EXERCISE DESCRIPTION: Would you reproduce the listing exactly, leaving nothing out?

TASK INPUTS:
Lemma prompt_frame q :
  prompt_typed q → validate_prompt q = Ok tt →
  decode_common_header (prompt_message q) = Ok (prompt_type q) ∧
  decode_header (prompt_message q) (prompt_type q) (prompt_limit q) = Ok (prompt_payload q).
Proof.
  intros Ht Hv. assert (prompt_type q < 65536)%N as Hty by (unfold prompt_type; by destruct (ap_subject q)).
  split; [unfold prompt_message; by rewrite approval_common_header|].
  rewrite approval_decode_header_Ok; [split; [reflexivity|by apply prompt_payload_bound]|done|].
  unfold prompt_limit. by destruct (ap_subject q).
Qed.

Lemma presence_byte_le o : (byte_val (presence_byte o) <= 1)%N.
Proof. by destruct o. Qed.

Lemma optional_digest_eval o :
  digest_typed o →
  read_optional_digest (presence_byte o) (digest_or_zeros o) InvalidLayout = Ok o.
Proof. intros H. apply read_optional_digest_Ok; [by apply digest_or_zeros_len|]. by destruct o. Qed.

Ltac message_texts :=
  rewrite ?bind_Ok_l;
  repeat (rewrite decode_text_as_bytes by done; rewrite ?bind_Ok_l).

ANSWER TO THE EXERCISE:
Lemma prompt_frame q :
  prompt_typed q → validate_prompt q = Ok tt →
  decode_common_header (prompt_message q) = Ok (prompt_type q) ∧
  decode_header (prompt_message q) (prompt_type q) (prompt_limit q) = Ok (prompt_payload q).
Proof.
  intros Ht Hv. assert (prompt_type q < 65536)%N as Hty by (unfold prompt_type; by destruct (ap_subject q)).
  split; [unfold prompt_message; by rewrite approval_common_header|].
  rewrite approval_decode_header_Ok; [split; [reflexivity|by apply prompt_payload_bound]|done|].
  unfold prompt_limit. by destruct (ap_subject q).
Qed.

Lemma presence_byte_le o : (byte_val (presence_byte o) <= 1)%N.
Proof. by destruct o. Qed.

Lemma optional_digest_eval o :
  digest_typed o →
  read_optional_digest (presence_byte o) (digest_or_zeros o) InvalidLayout = Ok o.
Proof. intros H. apply read_optional_digest_Ok; [by apply digest_or_zeros_len|]. by destruct o. Qed.

Ltac message_texts :=
  rewrite ?bind_Ok_l;
  repeat (rewrite decode_text_as_bytes by done; rewrite ?bind_Ok_l).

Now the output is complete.